Davis questions that, if these entities do come from loops of the self (e.g. a mobius strip of the self producing the entity), should we think of these others as others? Or just manifestations of the self? William James suggests that “the simplest bits of immediate experience are their own others.” And Davis points out that things aren’t quite identical with themselves. There’s a weird gap between essence and appearance. Perhaps once they appear they take on a life of their own. And, even if they are simply “all in the head” contra Putnam’s view of meaning, we have no choice but to listen to them even if we don’t believe them. And, perhaps, these entities communicate to their ‘creator’ in a non-linguistic form, elucidating a language beyond linguistics whose possibility does exist, even if it is all in the head.

Stratification

One further concept needs to be explained here: stratification. Stratification occurs through an “abstract machine” that when diagrammed will illustrate just how deterritorialized matter and energy can become a territorialized structure–a sort of black box. Stratification occurs through two steps, two articulations that function to lock the elements into systems of organization.

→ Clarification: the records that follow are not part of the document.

(* ===== verification/Config.v ===== *)
(** * Configuration: the options of src/cadvisor_client.py:11-21 and the
      defaults of [CadvisorClient.__init__] (73-74)

    [OPTS] declares two string options; the module registers them on the
    process-wide [CONF] when it is imported. The default values of
    [__init__]'s [port] and [version] parameters are the expressions
    [cfg.CONF.cAdvisor_port] and [cfg.CONF.cAdvisor_version]; Python
    evaluates default expressions once, when the [def] statement runs, so
    [load_module] reads them at import time and [ModuleDefaults] keeps the
    two values for every later construction.

    oslo.config's [ConfigOpts] is a library the source only calls; its
    registry of options and values is modelled from its documented
    behaviour: registering an option twice is allowed when the two are
    equal and raises [DuplicateOptError] otherwise, reading an option that
    is not registered raises [NoSuchOptError], and reading a registered
    option gives the value set by a configuration source or else its
    default. *)

From stdpp Require Import base strings list gmap.
From Stdlib Require Import String ZArith.
From S2P Require Import Prelude PyRuntime.

Local Open Scope string_scope.

(** [cfg.StrOpt(name, default=..., help=...)] *)
Record StrOpt := mk_StrOpt {
  opt_name : string;
  opt_default : string;
  opt_help : string
}.

#[export] Instance StrOpt_eq_dec : EqDecision StrOpt.
Proof. solve_decision. Defined.

Definition OPTS : list StrOpt := [
  mk_StrOpt "cAdvisor_port" "8080" "Default port of cAdvisor.";
  mk_StrOpt "cAdvisor_version" "v1.3" "Default version of cAdvisor."
].

(** ** oslo.config's [ConfigOpts] *)

Record ConfigOpts := mk_conf {
  conf_opts : gmap string StrOpt;     (** registered options, by name *)
  conf_values : gmap string string    (** values set by a configuration source *)
}.

Definition conf_empty : ConfigOpts := mk_conf ∅ ∅.

Definition register_opt (c : ConfigOpts) (o : StrOpt) : PyRes ConfigOpts :=
  match conf_opts c !! opt_name o with
  | Some o' => if decide (o' = o) then Ok c else Err (DuplicateOptError (opt_name o))
  | None => Ok (mk_conf (<[opt_name o := o]> (conf_opts c)) (conf_values c))
  end.

Fixpoint register_opts (c : ConfigOpts) (os : list StrOpt) : PyRes ConfigOpts :=
  match os with
  | [] => Ok c
  | o :: os' => c' <- register_opt c o ;; register_opts c' os'
  end.

(** The same loop keeping the options registered before an error, as
    [ConfigOpts.register_opts] does: the state of [CONF] after line 21
    raised. *)
Fixpoint register_opts_st (c : ConfigOpts) (os : list StrOpt) : ConfigOpts * PyRes unit :=
  match os with
  | [] => (c, Ok tt)
  | o :: os' =>
      match register_opt c o with
      | Ok c' => register_opts_st c' os'
      | Err e => (c, Err e)
      end
  end.

(** [CONF.<name>] *)
Definition conf_get (c : ConfigOpts) (name : string) : PyRes string :=
  match conf_opts c !! name with
  | None => Err (NoSuchOptError name)
  | Some o => Ok (default (opt_default o) (conf_values c !! name))
  end.

(** A configuration source (file, command line, [set_override]) sets a value. *)
Definition conf_set (c : ConfigOpts) (name value : string) : ConfigOpts :=
  mk_conf (conf_opts c) (<[name := value]> (conf_values c)).

(** ** Importing the module *)

(** The values of [__init__]'s default parameters. *)
Record ModuleDefaults := mk_defaults {
  default_port : PyVal;
  default_version : PyVal
}.

(** Lines 20-21 ([CONF.register_opts(OPTS)]), then the [def] of
    [__init__] at 73-74, which evaluates its two default expressions. *)
Definition load_module (c : ConfigOpts) : PyRes (ConfigOpts * ModuleDefaults) :=
  c' <- register_opts c OPTS ;;
  port <- conf_get c' "cAdvisor_port" ;;
  version <- conf_get c' "cAdvisor_version" ;;
  Ok (c', mk_defaults (VStr port) (VStr version)).

(** ** Lemmas *)

Lemma register_opt_lookup (c c' : ConfigOpts) (o : StrOpt) :
  register_opt c o = Ok c' -> conf_opts c' !! opt_name o = Some o /\ conf_values c' = conf_values c.
Proof.
  unfold register_opt. destruct (conf_opts c !! opt_name o) as [o'|] eqn:E.
  - case_decide; [intros [= <-]; subst; done | done].
  - intros [= <-]; simpl. by rewrite lookup_insert_eq.
Qed.

Lemma register_opt_mono (c c' : ConfigOpts) (o : StrOpt) (n : string) (o0 : StrOpt) :
  register_opt c o = Ok c' -> conf_opts c !! n = Some o0 -> conf_opts c' !! n = Some o0.
Proof.
  unfold register_opt. destruct (conf_opts c !! opt_name o) as [o'|] eqn:E.
  - case_decide; [by intros [= <-] | done].
  - intros [= <-] Hn; simpl. rewrite lookup_insert_ne; [done|]. congruence.
Qed.

Lemma register_opts_mono (c c' : ConfigOpts) (os : list StrOpt) (n : string) (o0 : StrOpt) :
  register_opts c os = Ok c' -> conf_opts c !! n = Some o0 -> conf_opts c' !! n = Some o0.
Proof.
  revert c; induction os as [|o os IH]; intros c; simpl; [by intros [= <-]|].
  destruct (register_opt c o) as [c1|] eqn:E; simpl; [|done].
  intros H Hn. eapply IH; [exact H|]. by eapply register_opt_mono.
Qed.

Lemma register_opts_values (c c' : ConfigOpts) (os : list StrOpt) :
  register_opts c os = Ok c' -> conf_values c' = conf_values c.
Proof.
  revert c; induction os as [|o os IH]; intros c; simpl; [by intros [= <-]|].
  destruct (register_opt c o) as [c1|] eqn:E; simpl; [|done].
  intros H. rewrite (IH _ H). by apply register_opt_lookup in E as [_ ->].
Qed.

(** Every option of [os] is registered after [register_opts c os]. *)
Lemma register_opts_registered (c c' : ConfigOpts) (os : list StrOpt) (o : StrOpt) :
  register_opts c os = Ok c' -> o ∈ os -> conf_opts c' !! opt_name o = Some o.
Proof.
  revert c; induction os as [|o1 os IH]; intros c; simpl; [by intros _ ?%elem_of_nil|].
  destruct (register_opt c o1) as [c1|] eqn:E; simpl; [|done].
  intros H [->|Hin]%elem_of_cons.
  - eapply register_opts_mono; [exact H|]. by apply register_opt_lookup in E as [? _].
  - by eapply IH.
Qed.

Lemma register_opts_st_Ok (c c' : ConfigOpts) (os : list StrOpt) :
  register_opts_st c os = (c', Ok tt) <-> register_opts c os = Ok c'.
Proof.
  revert c; induction os as [|o os IH]; intros c; cbn; [split; congruence|].
  destruct (register_opt c o) as [c1|e]; cbn; [apply IH|split; congruence].
Qed.

Lemma register_opts_st_Err (c : ConfigOpts) (os : list StrOpt) (e : PyExc) :
  (register_opts_st c os).2 = Err e <-> register_opts c os = Err e.
Proof.
  revert c; induction os as [|o os IH]; intros c; cbn; [split; congruence|].
  destruct (register_opt c o) as [c1|e']; cbn; [apply IH|cbn; split; congruence].
Qed.

Lemma conf_get_registered (c : ConfigOpts) (o : StrOpt) :
  conf_opts c !! opt_name o = Some o ->
  conf_get c (opt_name o) = Ok (default (opt_default o) (conf_values c !! opt_name o)).
Proof. intros H. unfold conf_get. by rewrite H. Qed.

(** [register_opt] accepts an option whose name is free or bound to an
    equal option. *)
Definition opt_compatible (c : ConfigOpts) (o : StrOpt) : Prop :=
  conf_opts c !! opt_name o = None \/ conf_opts c !! opt_name o = Some o.

Lemma register_opt_ok (c : ConfigOpts) (o : StrOpt) :
  (exists c', register_opt c o = Ok c') <-> opt_compatible c o.
Proof.
  unfold register_opt, opt_compatible. destruct (conf_opts c !! opt_name o) as [o'|].
  - case_decide; subst; naive_solver.
  - naive_solver.
Qed.

Lemma register_opt_other (c c' : ConfigOpts) (o : StrOpt) (n : string) :
  register_opt c o = Ok c' -> n <> opt_name o -> conf_opts c' !! n = conf_opts c !! n.
Proof.
  unfold register_opt. destruct (conf_opts c !! opt_name o); [case_decide; [by intros [= <-]|done]|].
  intros [= <-] Hn. cbn. by rewrite lookup_insert_ne.
Qed.

(** Options of distinct names register exactly when each is compatible. *)
Lemma register_opts_ok (c : ConfigOpts) (os : list StrOpt) :
  NoDup (map opt_name os) ->
  (exists c', register_opts c os = Ok c') <-> Forall (opt_compatible c) os.
Proof.
  revert c; induction os as [|o os IH]; intros c Hnd; cbn; [split; eauto|].
  apply NoDup_cons in Hnd as [Hnin Hnd]. rewrite Forall_cons, <-register_opt_ok.
  destruct (register_opt c o) as [c1|e] eqn:E; cbn; [|naive_solver].
  rewrite IH by done.
  assert (Hsame : forall o', o' ∈ os -> opt_compatible c1 o' <-> opt_compatible c o').
  { intros o' Hin. unfold opt_compatible. rewrite (register_opt_other c c1 o (opt_name o') E); [done|].
    intros Heq. apply Hnin. rewrite <-Heq. by apply (list_elem_of_fmap_2 opt_name os o'). }
  rewrite !Forall_forall. split; [intros HF; split; [eauto|]|intros [_ HF]];
    intros o' Hin; apply (Hsame o' Hin); auto.
Qed.

Lemma register_opt_idem (c' : ConfigOpts) (o : StrOpt) :
  conf_opts c' !! opt_name o = Some o -> register_opt c' o = Ok c'.
Proof. intros H. unfold register_opt. rewrite H. by rewrite decide_True. Qed.

(** The defaults the [def] of [__init__] reads after line 21. *)
Lemma OPTS_conf_get (c c' : ConfigOpts) :
  register_opts c OPTS = Ok c' ->
  conf_get c' "cAdvisor_port" = Ok (default "8080" (conf_values c !! "cAdvisor_port")) /\
  conf_get c' "cAdvisor_version" = Ok (default "v1.3" (conf_values c !! "cAdvisor_version")).
Proof.
  intros E. rewrite <-(register_opts_values _ _ _ E). split.
  - apply (conf_get_registered c' (mk_StrOpt "cAdvisor_port" "8080" "Default port of cAdvisor.")).
    eapply register_opts_registered; [exact E|]. set_solver.
  - apply (conf_get_registered c' (mk_StrOpt "cAdvisor_version" "v1.3" "Default version of cAdvisor.")).
    eapply register_opts_registered; [exact E|]. set_solver.
Qed.
(** ** Properties *)

(** C15: When the import succeeds, the defaults of [port] and [version]
    are the values configured in [CONF] at that moment, or ["8080"] and
    ["v1.3"] when none is configured. *)
Theorem load_module_defaults (c c' : ConfigOpts) (md : ModuleDefaults) :
  load_module c = Ok (c', md) ->
  default_port md = VStr (default "8080" (conf_values c !! "cAdvisor_port")) /\
  default_version md = VStr (default "v1.3" (conf_values c !! "cAdvisor_version")).
Proof.
  unfold load_module. destruct (register_opts c OPTS) as [c1|] eqn:E; simpl; [|done].
  destruct (OPTS_conf_get c c1 E) as [-> ->]. cbn. by intros [= <- <-].
Qed.

Lemma load_module_defaults_witness :
  exists c' md, load_module (conf_set conf_empty "cAdvisor_port" "4194") = Ok (c', md) /\
    default_port md = VStr (default "8080" (conf_values (conf_set conf_empty "cAdvisor_port" "4194") !! "cAdvisor_port")) /\
    default_version md = VStr (default "v1.3" (conf_values (conf_set conf_empty "cAdvisor_port" "4194") !! "cAdvisor_version")).
Proof.
  destruct (load_module (conf_set conf_empty "cAdvisor_port" "4194")) as [[c' md]|] eqn:E;
    [|vm_compute in E; discriminate].
  exists c', md. split; [reflexivity|]. exact (load_module_defaults _ c' md E).
Defined.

In the first articulation the unstable particle flows are sorted into different categories or groups. Think, groups of sediment deposited at the end of the river in different locations or representations within the brain being sorted into categories. The second articulation is that of a form or a code that is imposed on the already sorted data which locks the elements in a stable structure. Think of the layers of sediment on a rock that you can see. The layers have been stabilized into one particular order and locked together. Think also of the different systems within a human (digestive, circulatory, etc.) that are locked together within the human system.

Dueck sees this stratification as apparent in the Entropic Brain Theory proposed by Robin Carhart-Harris and his colleagues. He also sees it as apparent in Manuel De Landa’s conceptualization of psychedelics. De Landa uses a metaphor of solid, liquid, and gas. If the system is solid then its dynamics are uninteresting just as they are if the system is gaseous. Liquids have more potential–they are not too rigid nor are they too loose.  In these liquid states self-organizing structures and bifurcations can form–they can bring forth Guattari’s self-referential territories. De Landa and Dueck think that psychedelics essentially liquify the brain. You can think about concepts that you couldn’t before and information is rushing through your brain (like a river might). Your brain is self-organizing. In other words, psychedelics deterritorialize your brain, forcing a stratification to occur all over again.

De Landa thinks that if you take too high of a dose, you go gaseous–the self-organization diffuses into nothing and is useless. Ordinary consciousness is solid. We are seduced by things that are stratified he suggests. We are obsessed with permanence–permanent buildings, rock-solid relationships, stable job, etc. All of this is just constructions that have already been stratified. Language is stratified and stable (Arguably it isn’t stable because language evolves and flows—just very slowly. Language is a very viscous liquid) and machinic in nature. Combining the solidified language and the psychotic mind is an enunciation which brings new things into being. It is essentially creative.

Dueck identifies parallels in De Landa, and in Andrew Gallimore and Peter Sjostedt-H who both do work on psychedelics. Briefly, Gallimore argues that DMT primes the brain for contact with a sort of higher dimensional hyper grid. This grid displays aesthetic signatures and logical consistencies that can’t be explained by normal brain functioning. Sjostedt-H does psychedelic metaphysics. He defines the psychedelic experience as a vertical, lateral, and temporal integration of sentience. All three of these thinkers have a common denominator in communication. Dueck wants to argue that these theories find a common denominator of communication which means that we can think of psychedelics as communication technologies, a technology that deterritorializes flows of information within the brain. He uses this to talk about developing posthuman forms of communication which we will return to in a later post.